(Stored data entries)
(* ===== verification/KConfRound.v ===== *)
(** * Saving and loading

    What [conf_write] leaves in the file is what the store holds, and
    [conf_read_simple] takes it back. *)
From S2P Require Import Prelude CLib CStr KData KExpr KState KSymbol KSymFrame KSymRef KSymSolve KSymTab KSymUnique KSymSet.
From S2P Require Import KMenu KMenuTree KConf KConfText KConfLine KCalc KConfLoad KConfSave KConfFile KConfReset KConfValues.
From Stdlib Require Import Ascii.
Open Scope pr30_scope.

(** ** Stores that differ in what is calculated *)

Lemma alike_sym_eq k k' : alike k k' → alike k' k.
Proof. by unfold alike. Qed.

Lemma alike_plain k k' : alike k k' → plain k → plain k'.
Proof.
  intros A P. assert (E : k' = ks_set_change_count (ks_change_count k') (ks_set_change_count 0 k')) by (by destruct k').
  rewrite E. apply plain_count. eapply plain_core; [exact A|by apply plain_count].
Qed.

Section Alike.
Context (kf k : kstate) (Al : all_solved kf) (A : alike kf k) (R : ready k).

Lemma alike_agree s : agree (reads k s) k kf.
Proof using All.
  apply (unique_agree (λ _, False)); [apply R| |done|by apply R|done].
  split; [symmetry; exact (f_equal ks_props A)|]. intros t y H.
  destruct (alike_sym k kf t y (alike_sym_eq _ _ A) H) as (z & Hz & C). exists z.
  split_and!; [done|by apply core_row in C as [_ C]|done].
Qed.

(** Valid symbols have the value and the visibility they have when everything
    is calculated. *)
Lemma alike_value s y : ks_syms k !! s = Some y → valid y = true →
  ∃ yf, ks_syms kf !! s = Some yf ∧ sy_core yf = sy_core y ∧ val_eq y yf ∧ (typed y → sy_visible yf = sy_visible y).
Proof using All.
  intros H V. destruct (alike_sym k kf s y (alike_sym_eq _ _ A) H) as (yf & Hf & C).
  assert (S : solved k s) by (apply R; by exists y). assert (Sf : solved kf s) by eauto.
  pose proof (alike_agree s) as Ag. exists yf. split_and!; [done..|by eapply (unique_value kf k s)|].
  intros T. eapply (one_visible kf k s); eauto; [by apply core_row in C as [_ C]|by eapply typed_core].
Qed.

Lemma alike_setting s y yf : ks_syms k !! s = Some y → valid y = true → ks_syms kf !! s = Some yf → typed y →
  item_of s yf = item_of s y.
Proof using All.
  intros H V Hf [T1 T2]. destruct (alike_value s y H V) as (z & Hz & C & (Et & Ev & Ex & _) & _).
  assert (z = yf) as -> by congruence.
  assert (S : solved k s) by (apply R; by exists y). assert (Sf : solved kf s) by eauto.
  pose proof (sy_core_inv _ _ C) as (En & _). unfold item_of, name_of. rewrite En, Et. f_equal.
  unfold setting_of_sym. unfold string_value in Ex. rewrite Et in Ex |- *.
  destruct Sf as (z1 & Hz1 & _ & E1), S as (z2 & Hz2 & _ & E2). assert (z1 = yf) as -> by congruence.
  assert (z2 = y) as -> by congruence. unfold equations in E1, E2. rewrite Et in E1.
  destruct (sy_type y); try done; try by rewrite Ev.
  all: destruct E1 as (_ & c1 & G1 & _), E2 as (_ & c2 & G2 & _); rewrite G1, G2 in Ex |- *; simpl in Ex |- *; congruence.
Qed.
End Alike.

(** ** Saving *)

Section Round.
Context (getenv : string → option string) (gettext : string → string) (ctime : string) (pid : Z)
  (writable : string → bool) (line0 : list ascii).
Hypothesis line0_size : length line0 = LINE.

(** A configuration that can be written and read again: [kf] is the store with
    everything calculated, [l] the entries of the menu. *)
Record storable (k kf : kstate) (l : list mid) : Prop := {
  sb_plain : plain k;
  sb_hash : hash_ok k;
  sb_listed : listed k;
  sb_modules : modules_set k;
  sb_tree : ∃ x, ks_menus k !! rootmenu = Some x ∧ mn_parent x = None ∧ mn_next x = None ∧
    chain k rootmenu (mn_list x) l ∧ NoDup (rootmenu :: l);
  sb_entry : ∀ m, m ∈ l → entry_ok gettext k m;
  sb_prompt : ∀ s y p x, ks_syms k !! s = Some y → p ∈ sy_prop y → ks_props k !! p = Some x →
    is_Some (pr_text x) → ∃ m, m ∈ l ∧ sym_of k m = Some s;
  sb_alike : alike k kf;
  sb_solved : all_solved kf;
  sb_ranges : ranges_ok kf;
  sb_line : ∀ m s y, m ∈ l → sym_of k m = Some s → ks_syms kf !! s = Some y →
    entry k (name_of y) false s ∧ line_fits y = true;
  sb_version : ∃ v y, entry k "OPENWRTVERSION" false v ∧ ks_syms kf !! v = Some y ∧
    header_ok getenv gettext ctime (val_text (string_value y));
}.

Lemma storable_savable k kf l : storable k kf l → savable getenv gettext ctime k l.
Proof.
  intros S. pose proof S as [P H L M T E Pr A So Ra Li Ve]. split; try done.
  destruct Ve as (v & y & Ev & Hv & Hh). exists v. split_and!; [done| |].
  - destruct (alike_sym kf k v y (alike_sym_eq _ _ A) Hv) as (z & Hz & _). eauto.
  - intros k' y' A' R (z & Hz & Vz) H'. assert (z = y') as -> by congruence.
    assert (Af : alike kf k') by (eapply alike_trans; [by apply alike_sym_eq|done]).
    destruct (alike_value kf k' So Af R v y' H' Vz) as (yf & Hf & _ & (_ & _ & Ex & _) & _).
    assert (yf = y) as -> by congruence.
    destruct (solved_text k' v) as (? & c & ? & ? & _ & E1 & _); [apply R; by exists y'|].
    destruct (solved_text kf v) as (? & c' & ? & ? & _ & E2 & _); [eauto|]. simplify_eq.
    rewrite E1, E2 in Ex. rewrite E2 in Hh. rewrite E1. simpl in *. congruence.
Qed.

(** What was written is what the store holds. *)
Lemma write_saved k kf l its k' :
  storable k kf l → alike k k' → ready k' → (∀ i, i ∈ its → tells k' i) →
  (∀ m s, m ∈ l → sym_of k m = Some s → settled (lines_of its) k' s) → saved_as kf its.
Proof.
  intros S A' R' Tl Se s yf Hf Ty. pose proof (sb_alike _ _ _ S) as A. pose proof (sb_solved _ _ _ S) as So.
  assert (Af : alike kf k') by (eapply alike_trans; [by apply alike_sym_eq|done]).
  destruct (setting_of its s) as [v|] eqn:Ev.
  - apply setting_of_line in Ev as (n & t & Hi). destruct (Tl _ Hi) as (y & H & V & T & E).
    rewrite <-(alike_setting kf k' So Af R' s y yf H V Hf T) in E. by injection E as _ _ ->.
  - apply setting_of_none in Ev. destruct (decide (sy_visible yf = No)) as [|N]; [done|]. exfalso.
    destruct (visible_prompt kf yf (sy_visible yf)) as (p & q & Hp & Hq & Tq); [eapply (solved_visible kf s); eauto|done|].
    destruct (alike_sym kf k s yf (alike_sym_eq _ _ A) Hf) as (y0 & H0 & C0).
    destruct (alike_prop kf k p q (alike_sym_eq _ _ A) Hq) as (q0 & Hq0 & Cq).
    destruct (sb_prompt _ _ _ S s y0 p q0 H0) as (m & Hm & Hs); [|done| |].
    { by pose proof (sy_core_inv _ _ C0) as (_ & _ & _ & -> & _). }
    { by pose proof (pr_core_inv _ _ Cq) as (_ & -> & _). }
    destruct (Se m s Hm Hs) as [(y & H & V) [|(z & Hz & Nz)]]; [done|]. assert (z = y) as -> by congruence.
    destruct (alike_value kf k' So Af R' s y H V) as (z & Hz' & C & _ & Vi).
    assert (z = yf) as -> by congruence.
    apply N. rewrite Vi; [done|]. by apply (typed_core yf y (eq_sym C)).
Qed.

Lemma written_ok k kf l its k' :
  storable k kf l → alike k k' → ready k' → (∀ i, i ∈ its → tells k' i) →
  lines_of its `sublist_of` omap (sym_of k) l → ∀ i, i ∈ its → item_ok k' i.
Proof.
  intros S A' R' Tl Ml i Hi. specialize (Tl i Hi). destruct i as [q|s n t v]; [done|].
  destruct Tl as (y & H & V & T & E). pose proof (sb_alike _ _ _ S) as A.
  assert (Af : alike kf k') by (eapply alike_trans; [by apply alike_sym_eq|done]).
  assert (Hs : s ∈ omap (sym_of k) l).
  { eapply elem_of_sublist; [|exact Ml]. apply list_elem_of_omap. exists (Line s n t v). by split. }
  apply list_elem_of_omap in Hs as (m & Hm & Hs).
  destruct (alike_value kf k' (sb_solved _ _ _ S) Af R' s y H V) as (yf & Hf & C & _).
  destruct (sb_line _ _ _ S m s yf Hm Hs Hf) as [He Hl].
  pose proof (alike_setting kf k' (sb_solved _ _ _ S) Af R' s y yf H V Hf T) as Ei. rewrite <-Ei in E.
  unfold line_fits in Hl. rewrite !andb_true_iff, Nat.leb_le in Hl. destruct Hl as [[L1 L2] L3].
  injection E as -> -> ->. split_and!; [| |done..].
  - by apply (table_entry _ _ _ _ _ (ss_table _ _ (alike_setup _ _ A'))).
  - exists y. unfold item_of in Ei. injection Ei as _ Et _. split_and!; [done..|].
    by eapply (pl_choice k' (re_plain _ R') s y).
Qed.

(** The text of a symbol in the reply to the user. *)
Definition value_in (k : kstate) (s : sid) : option (symbol_type * tristate * option string) :=
  y ← ks_syms k !! s; Some (sy_type y, sv_tri (sy_curr y), cval_text (string_value y)).
Lemma value_in_eq k1 k2 s y1 y2 :
  ks_syms k1 !! s = Some y1 → ks_syms k2 !! s = Some y2 → val_eq y1 y2 → value_in k1 s = value_in k2 s.
Proof. intros H1 H2 (E1 & E2 & E3 & _). unfold value_in. rewrite H1, H2. simpl. by rewrite E1, E2, E3. Qed.

Lemma count_alike n k : alike k (ks_set_change_count n k).
Proof. done. Qed.

(** There is no [~/.openwrt/defconfig]. *)
Definition no_default_file (c : conf) : Prop := ∀ home, getenv "HOME" = Some home →
  char_at home = "/"%char ∧ cf_files c !! (home +:+ LOCAL_BUILD_SETTINGS) = None ∧
  home +:+ LOCAL_BUILD_SETTINGS ∉ cf_dirs c.

Lemma no_default_file_run c : no_default_file c → no_defaults getenv c.
Proof.
  intros N home Hh. destruct (N home Hh) as (Hc & Hf & Hd). unfold zconf_fopen.
  rewrite (mthen_done _ _ _ None c) by (unfold fopen_r, mgets; rewrite Hf; by rewrite decide_False).
  destruct home as [|ch home]; [done|]. simpl in Hc. by subst ch.
Qed.
Lemma no_default_file_kept c c' : cf_dirs c' = cf_dirs c →
  (∀ f, char_at f ≠ "."%char → cf_files c' !! f = cf_files c !! f) → no_default_file c → no_default_file c'.
Proof.
  intros Ed Ef N home Hh. destruct (N home Hh) as (Hc & Hf & Hd). rewrite Ed, Ef; [done|].
  destruct home as [|ch home]; [done|]. simpl in Hc. by subst ch.
Qed.

(** Reading what was saved. *)
Lemma load_values c1 k kf l its k' n :
  storable k kf l → alike k k' → ready k' → cf_k c1 = ks_set_change_count 0 k' → no_default_file c1 →
  cf_files c1 !! n = Some (file_text its) → saved_as kf its → (∀ i, i ∈ its → item_ok k' i) →
  ∃ c2, conf_read_simple getenv gettext line0 (Some n) true c1 = Done (false, c2) ∧
    cf_warnings c2 = 0%Z ∧ cf_stderr c2 = cf_stderr c1 ∧
    ∀ s, is_Some (ks_syms k !! s) →
      ∃ k3, sym_calc_value s (cf_k c2) = Done ((), k3) ∧ value_in k3 s = value_in kf s.
Proof using line0_size.
  intros S A R K1 Nd F1 Sv Ok. set (k1 := ks_set_change_count 0 k') in *.
  assert (R1 : ready k1).
  { destruct R as [P Cv V]. destruct (count_ok 0 k' (conj Cv V)). split; [by apply plain_count|done..]. }
  assert (A1 : alike k k1) by done. pose proof (alike_setup _ _ A1) as Se1.
  destruct (conf_read_simple_run getenv gettext line0 line0_size its c1 n) as (c2 & E2 & Ri & W2 & St2 & _);
    rewrite ?K1; try done.
  { eapply listed_setup; [done|apply S]. } { eapply table_ok; [apply Se1|apply S]. } { by apply no_default_file_run. }
  exists c2. split_and!; [done..|]. intros s Hs. rewrite K1 in Ri.
  assert (Hs2 : is_Some (ks_syms (cf_k c2) !! s)) by (eapply setup_exists; [apply Ri|]; by eapply setup_exists).
  destruct (runs_calc s (cf_k c2) Hs2 (ri_ready _ _ _ Ri)) as ([] & k3 & E3 & D3 & (y3 & H3 & V3)).
  exists k3. split; [done|]. pose proof (read_into_calced _ _ _ _ Ri D3) as [R3 S3 F3].
  assert (Sf : same_setup kf k3).
  { eapply setup_trans; [|exact S3]. eapply setup_trans; [|exact Se1]. apply setup_sym, alike_setup, S. }
  assert (Pf : plain kf) by (eapply alike_plain; apply S).
  destruct (all_values kf k3 Pf (re_plain _ R3) (sb_solved _ _ _ S) (sb_ranges _ _ _ S) Sf (re_solved _ R3)) with s y3
    as (yf & Hf & Ve); [|done..|by eapply value_in_eq].
  intros t yt y Ht Hy Ty. apply (saved_keeps kf its t); [done..|]. apply F3; [done|].
  destruct (ss_sym _ _ Sf t yt Ht) as (z & Hz & _ & (Et & _)). assert (z = y) as -> by congruence. unfold typed. by rewrite Et.
Qed.

(** Saved, loaded, calculated: the values are the old ones. *)
Lemma save_load c kf l :
  storable (cf_k c) kf l → savable_now (cf_k c) → writable (newname pid) = true → conf_def_filename ∉ cf_dirs c →
  no_default_file c →
  ∃ c1 c2, conf_write getenv gettext ctime pid writable None c = Done (false, c1) ∧
    conf_read_simple getenv gettext line0 (Some conf_def_filename) true c1 = Done (false, c2) ∧
    cf_warnings c2 = 0%Z ∧ cf_stderr c2 = cf_stderr c1 ∧
    ∀ s, is_Some (ks_syms (cf_k c) !! s) →
      ∃ k3, sym_calc_value s (cf_k c2) = Done ((), k3) ∧ value_in k3 s = value_in kf s.
Proof using line0_size.
  intros S N Hw Hd Nd.
  destruct (conf_write_run getenv gettext ctime pid writable l c (storable_savable _ _ _ S) N Hw Hd)
    as (its & k' & c1 & E1 & F1 & K1 & D1 & Fr & A1 & R1 & T1 & U1 & B1 & Z1).
  destruct (load_values c1 (cf_k c) kf l its k' conf_def_filename) as (c2 & E2 & W2 & St2 & V2); try done.
  - by eapply no_default_file_kept.
  - by eapply write_saved.
  - by eapply written_ok.
  - exists c1, c2. done.
Qed.
End Round.
(* ===== verification/KConfCheck.v ===== *)
(** * Configuration files: an example

    A small configuration with a symbol of every type, and tests that decide
    what the theorems about files ask for. *)
From S2P Require Import Prelude CLib CStr KData KExpr KState KSymbol KSymFrame KSymRef KSymSolve KSymTab KSymUnique KSymSet KSymCheck.
From S2P Require Import KMenu KMenuTree KConf KConfText KConfLine KConfLoad KCalc KConfSave KConfFile KConfReset KConfValues KConfRound.
From Stdlib Require Import Ascii.
Open Scope pr30_scope.

(** ** The example *)

Definition item_entry (name : string) (t : symbol_type) (prompt : option string) (dep : option expr) : K sid :=
  let! s := sym_lookup (Some name) false in
  do! menu_add_entry (Some s) in
  do! menu_set_type t in
  do! (match prompt with
       | Some _ => do! menu_add_prompt P_PROMPT prompt None in mreturn ()
       | None => mreturn ()
       end) in
  do! menu_add_dep dep in
  mreturn s.

(** [MODULES]; [FOO], a tristate that is [m]; [BAR], which depends on [FOO];
    a menu with [NAME], a string with a quote, and [BAZ], a number between 1
    and 5; [OPENWRTVERSION], which the header shows. *)
Definition conf_config : K () :=
  do! menu_init in
  do! menu_add_prompt P_MENU (Some "OpenWrt Configuration"%string) None in
  let! modules := item_entry "MODULES" S_BOOLEAN (Some "Modules"%string) None in
  do! mmodify (ks_set_modules_sym (Some modules)) in
  let! foo := item_entry "FOO" S_TRISTATE (Some "Foo"%string) None in
  let! bar := item_entry "BAR" S_BOOLEAN (Some "Bar"%string) (Some (Esymbol foo)) in
  do! menu_add_entry None in
  do! menu_add_prompt P_MENU (Some "Base system"%string) None in
  do! menu_add_menu in
  let! name := item_entry "NAME" S_STRING (Some "Name"%string) None in
  let! baz := item_entry "BAZ" S_INT (Some "Baz"%string) None in
  let! one := sym_lookup (Some "1"%string) true in
  let! five := sym_lookup (Some "5"%string) true in
  do! menu_add_expr P_RANGE (Some (expr_alloc_comp C_RANGE one five)) None in
  do! menu_end_menu in
  let! version := item_entry "OPENWRTVERSION" S_STRING None None in
  let! v := sym_lookup (Some "kamikaze"%string) true in
  do! menu_add_symbol P_DEFAULT v None in
  do! menu_finalize rootmenu in
  let! text := strdup (String bs (String dq "x")) in
  let! number := strdup "9" in
  do! upd_sym modules (λ y, sy_set_user (SValue VNull Yes) (sy_set_flags 0 y)) in
  do! upd_sym foo (λ y, sy_set_user (SValue VNull Mod) (sy_set_flags 0 y)) in
  do! upd_sym bar (λ y, sy_set_user (SValue VNull Yes) (sy_set_flags 0 y)) in
  do! upd_sym name (λ y, sy_set_user (SValue (VStr text) No) (sy_set_flags 0 y)) in
  upd_sym baz (λ y, sy_set_user (SValue (VStr number) No) (sy_set_flags 0 y)).

Definition conf_example : kstate := final conf_config init_state.
(** The same with everything calculated. *)
Definition conf_done : kstate := final (for_all_symbols sym_calc_value) conf_example.
Definition conf_start (k : kstate) : conf := Conf k None 0 0 0 ∅ [] "" [] [].

Definition conf_menu : list mid := seq 1 7.
(** [BAR] reads [FOO]. *)
Definition conf_rank (s : sid) : nat := match s with 6 => 2 | 4 | 5 | 7 | 8 | 11 => 1 | _ => 0 end.

Definition no_env (_ : string) : option string := None.
Definition now : string := ln "Sun Nov 15 22:32:29 2026".
Definition all_writable (_ : string) : bool := true.
Definition blank_line : list ascii := repeat NUL LINE.

(** ** Tests *)

Definition listed_check (k : kstate) : bool :=
  forallb (exists_sym k) (hash_syms k) &&
  forallb (λ s, bool_decide (s ∉ hash_syms k) && exists_sym k s) [symbol_yes; symbol_mod] &&
  all_syms k (λ s y, bool_decide (s ∈ hash_syms k) || bool_decide (sy_type y = S_UNKNOWN)) &&
  from_option (exists_sym k) true (ks_modules_sym k).
Lemma listed_check_ok k : listed_check k = true → listed k.
Proof.
  unfold listed_check. rewrite !andb_true_iff. intros (((A & B) & C) & D). cbn [forallb] in B.
  rewrite !andb_true_iff, !bool_decide_eq_true in B. destruct B as ((B1 & B2) & (B3 & B4) & _). split.
  - intros t Ht. by apply (forallb_elem _ _ _ A), bool_decide_eq_true in Ht.
  - split; [done|by apply bool_decide_eq_true in B2].
  - split; [done|by apply bool_decide_eq_true in B4].
  - intros t y H. by apply (all_syms_ok _ _ _ _ C), orb_true_iff in H as [H%bool_decide_eq_true|H%bool_decide_eq_true]; auto.
  - intros m Hm. rewrite Hm in D. by apply bool_decide_eq_true in D.
Qed.

Definition typed_check (y : symbol) : bool := match sy_type y with S_UNKNOWN | S_OTHER => false | _ => true end.
Lemma typed_check_ok y : typed_check y = true → typed y.
Proof. unfold typed_check, typed. by destruct (sy_type y). Qed.

Definition entry_ok_check (gettext : string → string) (k : kstate) (m : mid) : bool :=
  match ks_menus k !! m with
  | None => false
  | Some x =>
      match mn_sym x with
      | Some s => from_option typed_check false (ks_syms k !! s)
      | None =>
          match mn_prompt x with
          | None => true
          | Some p =>
              match ks_props k !! p with
              | None => false
              | Some q =>
                  from_option (λ t, quiet ("# " +:+ gettext t)) false (pr_text q) &&
                  forallb (exists_sym k) (oexpr_syms (pr_visible q))
              end
          end
      end
  end.
Lemma entry_ok_check_ok gettext k m : entry_ok_check gettext k m = true → entry_ok gettext k m.
Proof.
  unfold entry_ok_check, entry_ok. destruct (ks_menus k !! m) as [x|]; [|done]. intros H. exists x. split; [done|].
  destruct (mn_sym x) as [s|].
  - destruct (ks_syms k !! s) as [y|]; [|done]. exists y. split; [done|by apply typed_check_ok].
  - intros p Hp. rewrite Hp in H. destruct (ks_props k !! p) as [q|]; [|done]. apply andb_true_iff in H as [H1 H2].
    destruct (pr_text q) as [t|] eqn:Et; [|discriminate H1]. exists q, t. split_and!; [done|done|exact H1|].
    intros u Hu. by apply (forallb_elem _ _ _ H2), bool_decide_eq_true in Hu.
Qed.

(** Symbols with a prompt are in the menu. *)
Definition prompt_check (k : kstate) (l : list mid) : bool :=
  all_syms k (λ s y, forallb (λ p, match ks_props k !! p with
    | Some x => negb (bool_decide (is_Some (pr_text x))) || existsb (λ m, bool_decide (sym_of k m = Some s)) l
    | None => true
    end) (sy_prop y)).
Lemma prompt_check_ok k l : prompt_check k l = true →
  ∀ s y p x, ks_syms k !! s = Some y → p ∈ sy_prop y → ks_props k !! p = Some x → is_Some (pr_text x) →
    ∃ m, m ∈ l ∧ sym_of k m = Some s.
Proof.
  intros C s y p x H Hp Hx Ht. apply (all_syms_ok _ _ _ _ C) in H. apply (forallb_elem _ _ _ H) in Hp.
  cbv beta in Hp. rewrite Hx in Hp. apply orb_true_iff in Hp as [Hp|Hp].
  - by apply negb_true_iff, bool_decide_eq_false in Hp; destruct Hp.
  - apply existsb_exists in Hp as (m & Hm & E). exists m. split; [by apply list_elem_of_In|by apply bool_decide_eq_true in E].
Qed.

Definition ranges_check (k : kstate) : bool :=
  all_syms k (λ s y, forallb (λ p, match ks_props k !! p with
    | Some (Property _ _ _ _ _ (Some (Erange a b)) _) =>
        let base := if decide (sy_type y = S_INT) then 10%Z else 16%Z in
        match ref_bound k a base, ref_bound k b base with
        | Some lo, Some hi => (lo <=? hi)%Z
        | _, _ => true
        end
    | _ => true
    end) (sy_prop y)).
Lemma ranges_check_ok k : ranges_check k = true → ranges_ok k.
Proof.
  intros C s y p x a b base lo hi H Hp Hx Ee T Hl Hh. apply (all_syms_ok _ _ _ _ C) in H.
  apply (forallb_elem _ _ _ H) in Hp. cbv beta in Hp. rewrite Hx in Hp. destruct x. simpl in Ee. rewrite Ee in Hp.
  assert (E : (if decide (sy_type y = S_INT) then 10%Z else 16%Z) = base).
  { destruct T as [[-> ->]|[-> ->]]; done. }
  cbv zeta in Hp. rewrite E, Hl, Hh in Hp. by apply Z.leb_le.
Qed.

Definition entry_check (k : kstate) (name : string) (s : sid) : bool :=
  match reserved name, ks_syms k !! s with
  | None, Some y => bool_decide (s ∈ hash_syms k) && bool_decide (cs_text <$> sy_name y = Some name) && negb (is_const y)
  | _, _ => false
  end.
Lemma entry_check_ok k name s : entry_check k name s = true → entry k name false s.
Proof.
  unfold entry_check, entry. destruct (reserved name); [done|]. destruct (ks_syms k !! s) as [y|]; [|done].
  rewrite !andb_true_iff, !bool_decide_eq_true. intros ((Hs & Hn) & Hc). split; [done|].
  destruct (sy_name y) as [c|] eqn:En; [|done]. simpl in Hn. injection Hn as <-. exists y, c.
  split_and!; [done..|]. by apply negb_true_iff.
Qed.

Definition line_check (k kf : kstate) (l : list mid) : bool :=
  forallb (λ m, match sym_of k m with
    | Some s => from_option (λ y, entry_check k (name_of y) s && line_fits y) true (ks_syms kf !! s)
    | None => true
    end) l.
Lemma line_check_ok k kf l : line_check k kf l = true →
  ∀ m s y, m ∈ l → sym_of k m = Some s → ks_syms kf !! s = Some y → entry k (name_of y) false s ∧ line_fits y = true.
Proof.
  intros C m s y Hm Hs H. apply (forallb_elem _ _ _ C) in Hm. cbv beta in Hm. rewrite Hs, H in Hm. simpl in Hm.
  apply andb_true_iff in Hm as [He Hl]. split; [by apply entry_check_ok|done].
Qed.

(** ** The example can be stored *)

Definition conf_header : list string :=
  ["#"; "# Automatically generated make config: don't edit"; "# OpenWrt version: kamikaze";
   "# Sun Nov 15 22:32:29 2026"; "#"].

Lemma conf_done_storable : storable no_env id now conf_done conf_done conf_menu.
Proof.
  split.
  - apply (plain_check _ conf_rank). by vm_compute.
  - apply hash_check_ok. by vm_compute.
  - apply listed_check_ok. by vm_compute.
  - exists 4. split; [by vm_compute|]. apply (bool_decide_eq_true (is_Some _)). by vm_compute.
  - destruct (ks_menus conf_done !! rootmenu) as [x|] eqn:H; [|exfalso; by vm_compute in H].
    assert (C : preorder 20 conf_done rootmenu (mn_list x) = Some conf_menu)
      by (vm_compute in H; injection H as <-; by vm_compute).
    exists x. split_and!; [done|vm_compute in H; by injection H as <-..|by apply (preorder_chain 20)|].
    apply (NoDup_ListNoDup (seq 0 8)), seq_NoDup.
  - intros m Hm. apply entry_ok_check_ok.
    assert (A : forallb (entry_ok_check id conf_done) conf_menu = true) by (by vm_compute).
    by apply (forallb_elem _ _ _ A).
  - apply prompt_check_ok. by vm_compute.
  - vm_compute. reflexivity.
  - intros s [y H]. eapply solved_check_ok; [done|].
    assert (A : all_syms conf_done (solved_check conf_done) = true) by (by vm_compute).
    by apply (all_syms_ok _ _ _ _ A).
  - apply ranges_check_ok. by vm_compute.
  - apply line_check_ok. by vm_compute.
  - destruct (ks_syms conf_done !! 11) as [y|] eqn:H; [|exfalso; by vm_compute in H].
    exists 11, y. split_and!; [apply entry_check_ok; by vm_compute|done|]. exists conf_header. split.
    + vm_compute in H. injection H as <-. by vm_compute.
    + intros q Hq. assert (A : forallb quiet conf_header = true) by (by vm_compute). by apply (forallb_elem _ _ _ A).
Qed.

Lemma conf_done_now : savable_now conf_done.
Proof.
  split.
  - split; [apply (plain_check _ conf_rank); by vm_compute| |apply valid_solved_check; by vm_compute].
    split; eexists; split; by vm_compute.
  - left. by vm_compute.
Qed.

◆ **WHAT TO DO**
Search the data above for the word "number". Copy each line it is in.

◆ **RESULT BELOW**
    a menu with [NAME], a string with a quote, and [BAZ], a number between 1
  let! number := strdup "9" in
  upd_sym baz (λ y, sy_set_user (SValue (VStr number) No) (sy_set_flags 0 y)).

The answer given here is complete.